A strong signal was observed in this scoping review regarding the cost-effectiveness of the PIP model[27, 29, 30].
Study limitations
This study was conducted rigorously, following the baseline methodology in accordance with the PRISMA-ScR statement[21]. Some selection and classification bias could be suspected but were reduced by the consensus methodology. In case of doubt, the study was accepted for the next step and discussed between the two reviewers. In addition, the inclusion of each study was monitored by two independent raters. Although no geographic restrictions were made, most of the selected studies (6/8) were from Canada. This reflects the history of the PIP model in that country. This may also limit the external validity of the study, especially to countries where access to primary care is difficult like in Canada.
As explained in the introduction, PIP is the model which provides the most autonomy to pharmacists. However, this practice can’t be implemented everywhere, and that is why stakeholders prefer to start with moderate things, such as supplementary prescribing or dispensing under protocol[7]. Indeed, these methods allow for greater acceptance by society, particularly the medical community[4, 12]. There are many steps to take, and acceptance by the medical community is one of the major hurdles to overcome[55, 56]. The patient safety argument is often the first to emerge when physicians and pharmacists disagree about PIP[57]. It is considered a step forward.
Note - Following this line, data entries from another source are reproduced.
(** The buffer length that the constructor sets is the one the theorem
    assumes, and no turn changes it. *)
Lemma buffer_length_configured (names : list string) (opt : option Z)
    (evs : list (Worker.io * Lifecycle.event)) :
  let w := fst (Lifecycle.run evs (Worker.Worker names opt)) in
  Worker.throttleBufferLen w = Worker.concurrentJobs w + Worker.BUFFER_GRACE.
Proof.
  assert (Hloop : forall e v w,
    Worker.throttleBufferLen (fst (Worker._masterLoop e v w))
      = Worker.throttleBufferLen w /\
    Worker.concurrentJobs (fst (Worker._masterLoop e v w))
      = Worker.concurrentJobs w).
  { intros e v w. unfold Worker._masterLoop.
    destruct (Worker._disposed w); [done|].
    destruct (truthy v); [|done].
    unfold Worker._throttleLoop.
    destruct (Worker._throttleOn w || Worker._disposed w); [done|].
    match goal with |- context [if ?c then (false, _) else _] => destruct c end;
      done. }
  assert (Hstep : forall e ev w,
    Worker.throttleBufferLen (fst (Lifecycle.step e ev w))
      = Worker.throttleBufferLen w /\
    Worker.concurrentJobs (fst (Lifecycle.step e ev w))
      = Worker.concurrentJobs w).
  { intros e ev w.
    destruct ev as [c job|job optErr|job|optErr| |]; simpl; try done.
    - unfold Worker._workStart. destruct (Worker._disposed w) eqn:Hd; [done|].
      destruct c; [done|]. simpl.
      unfold Worker._workFinish. simpl. rewrite Hd, lookup_insert_eq.
      by destruct (Worker.determine_success ex).
    - unfold Worker._workFinish. destruct (Worker._disposed w); [done|].
      destruct (Worker._processing w !! JobItem.id job).
      + by destruct (Worker.determine_success optErr).
      + pose proof (Hloop e JUndefined w).
        by destruct (Worker._masterLoop e JUndefined w).
    - unfold Worker._workTimeout. destruct (Worker._disposed w); [done|].
      destruct (Worker._processing w !! JobItem.id job); [done|].
      pose proof (Hloop e JUndefined w).
      by destruct (Worker._masterLoop e JUndefined w).
    - unfold Worker.throttle_resume.
      apply (Hloop e JUndefined
               (Worker.set_throttleCall [] (Worker.set_throttleOn false w))). }
  intros w. subst w.
  generalize (Worker.Worker names opt) (eq_refl :
    Worker.throttleBufferLen (Worker.Worker names opt)
    = Worker.concurrentJobs (Worker.Worker names opt) + Worker.BUFFER_GRACE).
  induction evs as [|[e ev] evs IH]; intros w Hw; simpl; [exact Hw|].
  destruct (Hstep e ev w) as [Hb Hc].
  destruct (Lifecycle.step e ev w) as [w1 eff1]; simpl in *.
  specialize (IH w1). destruct (Lifecycle.run evs w1) as [w2 eff2].
  simpl in *. apply IH. congruence.
Qed.

(** Item data that parses to [null] is neither reported as missing nor as
    corrupt: the assignment of the state throws. *)
Remark fetchResponse_null (JSON_parse : string -> string + JobModel.json)
    (m : JobModel.t) (itemData : string) (state : option States.Job) :
  JSON_parse itemData = inr JobModel.JsonNull ->
  exists message,
    JobModel._fetchResponse JSON_parse m JNull (Some itemData, state)
    = Throw (TypeError message).
Proof. intros H. unfold JobModel._fetchResponse. simpl. rewrite H. by eexists. Qed.

(** ** Attempts that time out *)

(** On a worker that has not been disposed, an attempt that the consumer
    never answers ends with the call of [processed] on the job item as it
    was dispatched, but for its last error: the process item of the
    attempt is not added to [runs].  The worker stays undisposed. *)
Lemma timed_out_attempt_spec (E : JobModel.env) (i : Lifecycle.attempt_input)
    (job : JobItem.t) (w : Worker.t) :
  Worker._disposed w = false ->
  exists w',
    Lifecycle.timed_out_attempt E i job w
    = Some (w', JobModel.processed E (Lifecycle.at_processed i) false true
                  (JobItem.set_lastError (JString "processing timed out")
                     job)) /\
    Worker._disposed w' = false.
Proof.
  intros Hd.
  unfold Lifecycle.timed_out_attempt, Worker._workStart. rewrite Hd. simpl.
  unfold Worker._workTimeout. simpl. rewrite Hd, lookup_insert_eq. simpl.
  eexists. split; [reflexivity|].
  by rewrite masterLoop_disposed.
Qed.

(** With ghost retry and no more than [ghostTimes] GHOST items in the
    [runs] it is given, [processed] changes the state and nothing else. *)
Lemma processed_timeout_ghost (E : JobModel.env) (now : Z) (job : JobItem.t) :
  JobItem.ghostRetry job = true ->
  ghost_count (JobItem.runs job) <= JobItem.ghostTimes job ->
  JobModel.cs_job (JobModel.processed E now false true job)
  = JobItem.set_state (Some States.GHOST) job.
Proof.
  intros Hg Hle. rewrite processed_job.
  unfold JobModel.processed_branch, JobModel._processedTimeout.
  rewrite foldl_ghostCount, Z.add_0_l, Hg. simpl.
  destruct (Z.gtb_spec (ghost_count (JobItem.runs job))
              (JobItem.ghostTimes job)); [lia | done].
Qed.

(** C3.  What the code does where the claim has the job fail after
    [ghostTimes + 1] ghost attempts.  [_workTimeout] marks the process
    item of the attempt GHOST but, unlike [_workFinish], does not add it
    to [runs]; the count of [_processedTimeout] therefore does not grow.
    A job with ghost retry that holds no more than [ghostTimes] GHOST
    items, as every new job with [ghostTimes >= 0] does, and whose
    consumer never answers: every attempt is made, and every one leaves
    the job in GHOST, not complete if it was not, with [runs] as they
    were.  It never comes to FAIL. *)
Theorem silent_consumer_never_fails (E : JobModel.env)
    (inputs : list Lifecycle.attempt_input) :
  forall (job : JobItem.t) (w : Worker.t),
  Worker._disposed w = false ->
  JobItem.ghostRetry job = true ->
  ghost_count (JobItem.runs job) <= JobItem.ghostTimes job ->
  let records := Lifecycle.time_out E inputs job w in
  length records = length inputs /\
  Forall (fun j => JobItem.state j = Some States.GHOST /\
                   JobItem.complete j = JobItem.complete job /\
                   JobItem.runs j = JobItem.runs job) records.
Proof.
  induction inputs as [|i inputs IH]; intros job w Hd Hg Hle records.
  - by split.
  - subst records. cbn [Lifecycle.time_out].
    destruct (timed_out_attempt_spec E i job w Hd) as (w' & -> & Hd').
    set (timed := JobItem.set_lastError (JString "processing timed out") job).
    cbv zeta.
    rewrite (processed_timeout_ghost E (Lifecycle.at_processed i) timed Hg Hle).
    cbn [Lifecycle.is_terminal JobItem.state JobItem.set_state States.terminal].
    set (job1 := Lifecycle.popped (JobItem.set_state (Some States.GHOST) timed)).
    destruct (IH job1 w' Hd' Hg Hle) as [Hlen Hall].
    split; [simpl; by rewrite Hlen|].
    apply Forall_cons. split; [done|]. exact Hall.
Qed.

Lemma silent_consumer_never_fails_witness :
  let E := JobModel.mk_env (fun _ => None) (fun _ => JNull) 1 true in
  let i := Lifecycle.mk_attempt (Worker.mk_io (fun _ => 1000) 1%nat)
             (Worker.mk_io (fun _ => 1050) 2%nat) 1051 JUndefined in
  let job := JobItem.mk (Some "1") "mail" (JString "hi")
               (Some States.PROCESSING) 900 true 3 true 1 50 [] false false
               None None JNull in
  let w := Worker.Worker ["mail"] None in
  let records := Lifecycle.time_out E [i; i; i; i; i] job w in
  length records = 5%nat /\
  Forall (fun j => JobItem.state j = Some States.GHOST /\
                   JobItem.complete j = false /\
                   JobItem.runs j = []) records.
Proof.
  intros E i job w.
  apply (silent_consumer_never_fails E [i; i; i; i; i] job w).
  - reflexivity.
  - reflexivity.
  - vm_compute. discriminate.
Defined.

(** C6.  What the code does where the claim has the saved record contain
    the process item of the attempt.  A job that is dispatched on a worker
    that is not disposed and whose timer fires: the process item of the
    attempt is marked GHOST, and [processed] is called; every record that
    it hands to the update of the state index, to the save and to the
    queue model has the [runs] that the job had when it was dispatched,
    so that the record saved, which is saved when the update of the state
    index succeeds, holds no process item for the attempt. *)
Theorem timed_out_attempt_is_not_saved (E : JobModel.env)
    (i : Lifecycle.attempt_input) (job : JobItem.t) (w : Worker.t) :
  Worker._disposed w = false ->
  let started :=
    fst (Worker._workStart (Lifecycle.at_start i) Worker.Returns job w) in
  let r := Worker._workTimeout (Lifecycle.at_finish i)
             (Worker.job_after started) (Worker.worker started) in
  exists p w' s,
    Worker.item r = Some p /\
    ProcessItem.state p = States.P_GHOST /\
    Lifecycle.timed_out_attempt E i job w = Some (w', s) /\
    (forall c j, c ∈ JobModel.cs_calls s -> call_record c = Some j ->
       JobItem.runs j = JobItem.runs job) /\
    ((forall j st, JobModel.collaborator E (JobModel.SetState j st) = None) ->
       exists j, JobModel.Save j ∈ JobModel.cs_calls s /\
                 JobItem.runs j = JobItem.runs job).
Proof.
  intros Hd started r.
  destruct (timed_out_attempt_spec E i job w Hd) as (w' & Hatt & _).
  set (timed := JobItem.set_lastError (JString "processing timed out") job)
    in Hatt.
  set (now := Lifecycle.at_processed i) in Hatt.
  assert (Hruns : JobItem.runs (JobModel.processed_branch now false true timed)
                  = JobItem.runs job)
    by (by rewrite processed_branch_runs).
  pose proof (processed_calls E now false true timed) as Hcalls.
  cbv zeta in Hcalls.
  set (job' := JobModel.processed_branch now false true timed) in *.
  set (c1 := JobModel.SetState _ _) in Hcalls.
  assert (Hitem : exists p, Worker.item r = Some p /\
                            ProcessItem.state p = States.P_GHOST).
  { unfold r, started, Worker._workStart. rewrite Hd. simpl.
    unfold Worker._workTimeout. simpl. rewrite Hd, lookup_insert_eq. simpl.
    by eexists. }
  destruct Hitem as (p & Hp & Hstate).
  exists p, w', (JobModel.processed E now false true timed).
  refine (conj Hp (conj Hstate (conj Hatt (conj _ _)))).
  - intros c j Hin Hrec. rewrite Hcalls in Hin.
    destruct (JobModel.collaborator E c1);
      [destruct (JobModel.reject_returns_promise E)
      |destruct (JobModel.collaborator E (JobModel.Save job'))];
      set_unfold; destruct_or!; subst c; simpl in Hrec;
      injection Hrec as <-; exact Hruns.
  - intros Hok. rewrite Hcalls. unfold c1. rewrite Hok.
    exists job'. split; [|exact Hruns].
    destruct (JobModel.collaborator E (JobModel.Save job')); set_solver.
Qed.

Lemma timed_out_attempt_is_not_saved_witness :
  let E := JobModel.mk_env (fun _ => None) (fun _ => JNull) 1 true in
  let i := Lifecycle.mk_attempt (Worker.mk_io (fun _ => 1000) 1%nat)
             (Worker.mk_io (fun _ => 1050) 2%nat) 1051 JUndefined in
  let job := JobItem.mk (Some "1") "mail" (JString "hi")
               (Some States.PROCESSING) 900 true 3 true 1 50 [] false false
               None None JNull in
  let w := Worker.Worker ["mail"] None in
  let started :=
    fst (Worker._workStart (Lifecycle.at_start i) Worker.Returns job w) in
  let r := Worker._workTimeout (Lifecycle.at_finish i)
             (Worker.job_after started) (Worker.worker started) in
  exists p w' s,
    Worker.item r = Some p /\
    ProcessItem.state p = States.P_GHOST /\
    Lifecycle.timed_out_attempt E i job w = Some (w', s) /\
    (forall c j, c ∈ JobModel.cs_calls s -> call_record c = Some j ->
       JobItem.runs j = []) /\
    (exists j, JobModel.Save j ∈ JobModel.cs_calls s /\ JobItem.runs j = []).
Proof.
  intros E i job w.
  destruct (timed_out_attempt_is_not_saved E i job w eq_refl)
    as (p & w' & s & Hp & Hstate & Hatt & Hall & Hsave).
  exists p, w', s.
  refine (conj Hp (conj Hstate (conj Hatt (conj Hall (Hsave _))))).
  intros j st. reflexivity.
Defined.

(** * Further properties of the worker *)

(** X1.  The completion callback classifies an attempt as failed exactly
    when its argument is a string that is not empty or the boolean
    [false]; every other argument, the empty string among them, is a
    success. *)
Theorem failure_iff_message_or_false (optErr : jsval) :
  Worker.determine_success optErr = false <->
  (exists s, optErr = JString s /\ s <> "") \/ optErr = JBool false.
Proof.
  split.
  - destruct optErr as [| |[|]|n|[|a s]|m|d]; try discriminate.
    + by right.
    + intros _. left. by eexists.
  - intros [(s & -> & Hs) | ->]; [|reflexivity].
    destruct s; [done | reflexivity].
Qed.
A sociological study suggests that prescribing can be considered as an indicator of autonomy[58].
Edwards et al. conducted a review of the literature and identified several levers for the implementation of PIP; their work can be seen as a toolkit for stakeholders[59]. An interprofessional environment is naturally conducive to this kind of initiative, and allows the different actors to get to know each other[60]. Transitional measures are needed to accompany and support these new prescribers[61]. Moreover, beyond the possibility offered by the authorities, this practice must be accepted by the pharmacists themselves and appropriate training must be defined[12, 62, 63]. Pharmaceutical prescribing can then be seen as a major expansion of pharmacists' skills, granting them medical autonomy.
Further research is needed to strongly assess the efficiency of PIP, using more robust data. The extension of pharmaceutical prescribing around the world will also be a way to assess it in several countries, with different health systems.